Stored items
══════════════════════════════

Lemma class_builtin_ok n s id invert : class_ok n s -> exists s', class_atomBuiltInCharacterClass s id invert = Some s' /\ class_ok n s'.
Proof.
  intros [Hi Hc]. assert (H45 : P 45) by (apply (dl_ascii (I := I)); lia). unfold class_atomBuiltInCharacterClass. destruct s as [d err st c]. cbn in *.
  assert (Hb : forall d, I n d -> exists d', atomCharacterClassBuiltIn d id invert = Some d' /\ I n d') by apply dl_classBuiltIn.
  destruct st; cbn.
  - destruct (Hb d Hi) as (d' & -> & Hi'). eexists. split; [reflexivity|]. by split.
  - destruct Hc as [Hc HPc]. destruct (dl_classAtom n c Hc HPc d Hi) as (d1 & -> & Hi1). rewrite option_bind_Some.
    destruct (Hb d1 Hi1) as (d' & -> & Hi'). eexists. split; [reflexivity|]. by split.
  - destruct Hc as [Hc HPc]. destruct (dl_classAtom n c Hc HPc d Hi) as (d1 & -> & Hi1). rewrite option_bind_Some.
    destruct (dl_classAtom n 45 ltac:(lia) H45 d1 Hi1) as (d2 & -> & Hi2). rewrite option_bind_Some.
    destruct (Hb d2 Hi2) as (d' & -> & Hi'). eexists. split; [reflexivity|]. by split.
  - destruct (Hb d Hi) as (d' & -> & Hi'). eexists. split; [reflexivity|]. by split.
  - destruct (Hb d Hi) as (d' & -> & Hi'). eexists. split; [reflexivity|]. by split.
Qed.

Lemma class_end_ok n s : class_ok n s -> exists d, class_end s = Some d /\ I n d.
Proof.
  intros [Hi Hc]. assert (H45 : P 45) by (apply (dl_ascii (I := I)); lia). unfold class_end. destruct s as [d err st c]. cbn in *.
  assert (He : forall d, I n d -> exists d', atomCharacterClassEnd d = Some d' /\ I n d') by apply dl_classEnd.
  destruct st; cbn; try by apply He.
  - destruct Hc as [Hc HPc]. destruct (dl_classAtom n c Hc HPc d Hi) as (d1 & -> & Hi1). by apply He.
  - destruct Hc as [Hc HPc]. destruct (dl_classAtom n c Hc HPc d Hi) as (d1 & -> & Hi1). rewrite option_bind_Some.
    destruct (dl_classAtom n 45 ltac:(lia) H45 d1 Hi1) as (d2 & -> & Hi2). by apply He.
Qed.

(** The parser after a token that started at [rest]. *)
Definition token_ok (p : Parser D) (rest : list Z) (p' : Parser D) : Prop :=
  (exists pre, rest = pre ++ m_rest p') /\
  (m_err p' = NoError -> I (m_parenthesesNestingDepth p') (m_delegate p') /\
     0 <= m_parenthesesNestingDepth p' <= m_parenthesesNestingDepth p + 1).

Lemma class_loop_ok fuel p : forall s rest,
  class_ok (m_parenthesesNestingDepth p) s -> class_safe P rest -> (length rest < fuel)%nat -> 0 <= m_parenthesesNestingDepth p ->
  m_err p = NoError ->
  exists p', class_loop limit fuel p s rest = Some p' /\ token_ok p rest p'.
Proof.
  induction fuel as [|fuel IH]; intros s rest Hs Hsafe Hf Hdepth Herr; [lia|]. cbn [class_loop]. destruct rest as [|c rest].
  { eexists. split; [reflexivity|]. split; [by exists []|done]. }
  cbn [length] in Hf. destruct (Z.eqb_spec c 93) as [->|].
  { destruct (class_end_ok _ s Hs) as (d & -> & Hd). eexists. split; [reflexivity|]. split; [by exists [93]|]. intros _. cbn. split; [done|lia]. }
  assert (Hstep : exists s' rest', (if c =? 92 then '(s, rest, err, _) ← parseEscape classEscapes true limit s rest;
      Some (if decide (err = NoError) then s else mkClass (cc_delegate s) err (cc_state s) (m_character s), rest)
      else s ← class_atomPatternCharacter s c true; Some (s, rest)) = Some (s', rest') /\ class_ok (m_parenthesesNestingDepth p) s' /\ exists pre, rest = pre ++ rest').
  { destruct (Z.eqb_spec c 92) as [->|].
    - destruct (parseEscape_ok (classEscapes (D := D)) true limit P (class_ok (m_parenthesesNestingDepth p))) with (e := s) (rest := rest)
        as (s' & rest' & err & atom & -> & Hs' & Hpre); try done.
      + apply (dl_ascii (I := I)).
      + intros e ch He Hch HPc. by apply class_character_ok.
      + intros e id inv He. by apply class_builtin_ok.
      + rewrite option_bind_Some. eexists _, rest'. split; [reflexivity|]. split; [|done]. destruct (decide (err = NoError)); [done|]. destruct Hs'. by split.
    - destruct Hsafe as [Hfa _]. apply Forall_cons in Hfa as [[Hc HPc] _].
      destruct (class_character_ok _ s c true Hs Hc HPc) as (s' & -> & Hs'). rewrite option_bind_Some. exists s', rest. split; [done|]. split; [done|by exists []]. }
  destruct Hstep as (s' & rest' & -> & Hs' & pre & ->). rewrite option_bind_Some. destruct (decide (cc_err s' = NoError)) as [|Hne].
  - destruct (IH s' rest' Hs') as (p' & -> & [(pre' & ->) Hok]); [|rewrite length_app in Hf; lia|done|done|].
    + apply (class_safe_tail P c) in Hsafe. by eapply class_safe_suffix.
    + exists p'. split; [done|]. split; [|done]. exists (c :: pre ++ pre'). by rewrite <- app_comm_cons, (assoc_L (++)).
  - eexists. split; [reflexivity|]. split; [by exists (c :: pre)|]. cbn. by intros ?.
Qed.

══════════════════════════════

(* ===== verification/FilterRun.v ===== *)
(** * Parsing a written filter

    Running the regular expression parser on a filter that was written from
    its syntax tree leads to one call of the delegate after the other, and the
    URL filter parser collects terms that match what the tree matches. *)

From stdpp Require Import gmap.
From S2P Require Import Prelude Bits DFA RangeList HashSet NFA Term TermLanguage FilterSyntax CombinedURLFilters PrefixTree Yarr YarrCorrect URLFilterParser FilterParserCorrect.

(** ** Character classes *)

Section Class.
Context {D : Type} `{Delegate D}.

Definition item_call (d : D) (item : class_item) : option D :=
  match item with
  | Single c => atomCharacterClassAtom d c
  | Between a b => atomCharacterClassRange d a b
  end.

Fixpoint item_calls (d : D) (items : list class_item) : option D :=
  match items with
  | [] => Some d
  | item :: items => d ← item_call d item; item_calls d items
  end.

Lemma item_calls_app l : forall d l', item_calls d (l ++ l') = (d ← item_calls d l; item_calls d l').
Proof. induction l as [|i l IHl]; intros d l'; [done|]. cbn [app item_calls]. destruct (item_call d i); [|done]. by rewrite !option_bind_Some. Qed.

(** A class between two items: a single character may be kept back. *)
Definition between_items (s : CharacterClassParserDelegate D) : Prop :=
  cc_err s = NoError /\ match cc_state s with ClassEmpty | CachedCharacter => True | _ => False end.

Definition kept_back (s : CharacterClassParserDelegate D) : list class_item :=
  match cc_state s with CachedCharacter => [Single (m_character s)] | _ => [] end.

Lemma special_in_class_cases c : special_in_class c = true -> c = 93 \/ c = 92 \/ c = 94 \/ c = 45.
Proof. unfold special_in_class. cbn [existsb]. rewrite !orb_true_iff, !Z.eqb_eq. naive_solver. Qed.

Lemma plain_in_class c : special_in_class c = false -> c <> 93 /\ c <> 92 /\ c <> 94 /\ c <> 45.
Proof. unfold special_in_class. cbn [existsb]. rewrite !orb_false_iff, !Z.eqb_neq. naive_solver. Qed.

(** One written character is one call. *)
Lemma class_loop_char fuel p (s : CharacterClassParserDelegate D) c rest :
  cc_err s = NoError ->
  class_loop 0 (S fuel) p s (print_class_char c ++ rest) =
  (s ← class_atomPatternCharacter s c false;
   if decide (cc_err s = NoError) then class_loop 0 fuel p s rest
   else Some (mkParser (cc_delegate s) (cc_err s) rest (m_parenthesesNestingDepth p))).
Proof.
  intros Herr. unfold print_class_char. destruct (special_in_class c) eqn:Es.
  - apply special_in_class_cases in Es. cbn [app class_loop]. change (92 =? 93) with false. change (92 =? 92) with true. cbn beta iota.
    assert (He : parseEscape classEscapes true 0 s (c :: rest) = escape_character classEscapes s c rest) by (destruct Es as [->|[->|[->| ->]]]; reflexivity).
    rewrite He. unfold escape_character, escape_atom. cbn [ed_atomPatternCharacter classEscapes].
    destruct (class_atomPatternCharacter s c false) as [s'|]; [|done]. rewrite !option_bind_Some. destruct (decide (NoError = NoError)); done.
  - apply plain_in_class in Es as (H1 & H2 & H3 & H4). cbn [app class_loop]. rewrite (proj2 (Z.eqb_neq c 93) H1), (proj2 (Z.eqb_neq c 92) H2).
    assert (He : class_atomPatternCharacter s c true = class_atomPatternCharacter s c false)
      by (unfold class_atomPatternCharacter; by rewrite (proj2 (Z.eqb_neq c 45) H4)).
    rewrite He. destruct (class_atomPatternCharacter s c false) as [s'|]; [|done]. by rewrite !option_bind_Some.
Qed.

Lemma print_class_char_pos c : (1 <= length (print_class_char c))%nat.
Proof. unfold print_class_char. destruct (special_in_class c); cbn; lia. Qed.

══════════════════════════════

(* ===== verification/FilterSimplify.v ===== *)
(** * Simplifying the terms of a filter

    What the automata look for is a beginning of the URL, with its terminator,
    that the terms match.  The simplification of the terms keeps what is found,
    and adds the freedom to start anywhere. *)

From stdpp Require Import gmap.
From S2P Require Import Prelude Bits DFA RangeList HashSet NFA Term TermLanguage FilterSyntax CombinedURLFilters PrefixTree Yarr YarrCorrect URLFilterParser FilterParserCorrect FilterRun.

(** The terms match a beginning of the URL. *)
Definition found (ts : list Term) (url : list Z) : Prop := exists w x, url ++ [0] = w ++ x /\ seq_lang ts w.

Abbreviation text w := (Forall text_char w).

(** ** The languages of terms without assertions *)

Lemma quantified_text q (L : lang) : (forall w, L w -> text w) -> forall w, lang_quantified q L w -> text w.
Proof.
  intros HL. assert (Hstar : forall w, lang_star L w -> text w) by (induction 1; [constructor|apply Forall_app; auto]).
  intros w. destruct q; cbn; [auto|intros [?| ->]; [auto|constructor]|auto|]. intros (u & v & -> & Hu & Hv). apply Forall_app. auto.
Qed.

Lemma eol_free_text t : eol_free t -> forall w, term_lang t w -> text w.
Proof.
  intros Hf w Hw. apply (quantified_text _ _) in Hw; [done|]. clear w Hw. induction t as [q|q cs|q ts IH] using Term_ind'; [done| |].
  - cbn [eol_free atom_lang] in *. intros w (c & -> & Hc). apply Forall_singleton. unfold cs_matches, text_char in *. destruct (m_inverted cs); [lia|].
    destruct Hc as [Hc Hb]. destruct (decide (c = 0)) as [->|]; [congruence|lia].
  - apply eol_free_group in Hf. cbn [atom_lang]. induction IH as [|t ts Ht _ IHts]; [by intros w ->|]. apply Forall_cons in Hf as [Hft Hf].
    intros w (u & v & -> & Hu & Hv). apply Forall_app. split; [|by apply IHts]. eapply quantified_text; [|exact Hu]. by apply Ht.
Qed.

══════════════════════════════

Transcribe, exactly and without additions, the lines of the records above, beginning with the line that contains "Lemma class_builtin_ok n" and ending with the line that contains "destruct (Hb d1", both included.

## [Final answer]
Lemma class_builtin_ok n s id invert : class_ok n s -> exists s', class_atomBuiltInCharacterClass s id invert = Some s' /\ class_ok n s'.
Proof.
  intros [Hi Hc]. assert (H45 : P 45) by (apply (dl_ascii (I := I)); lia). unfold class_atomBuiltInCharacterClass. destruct s as [d err st c]. cbn in *.
  assert (Hb : forall d, I n d -> exists d', atomCharacterClassBuiltIn d id invert = Some d' /\ I n d') by apply dl_classBuiltIn.
  destruct st; cbn.
  - destruct (Hb d Hi) as (d' & -> & Hi'). eexists. split; [reflexivity|]. by split.
  - destruct Hc as [Hc HPc]. destruct (dl_classAtom n c Hc HPc d Hi) as (d1 & -> & Hi1). rewrite option_bind_Some.
    destruct (Hb d1 Hi1) as (d' & -> & Hi'). eexists. split; [reflexivity|]. by split.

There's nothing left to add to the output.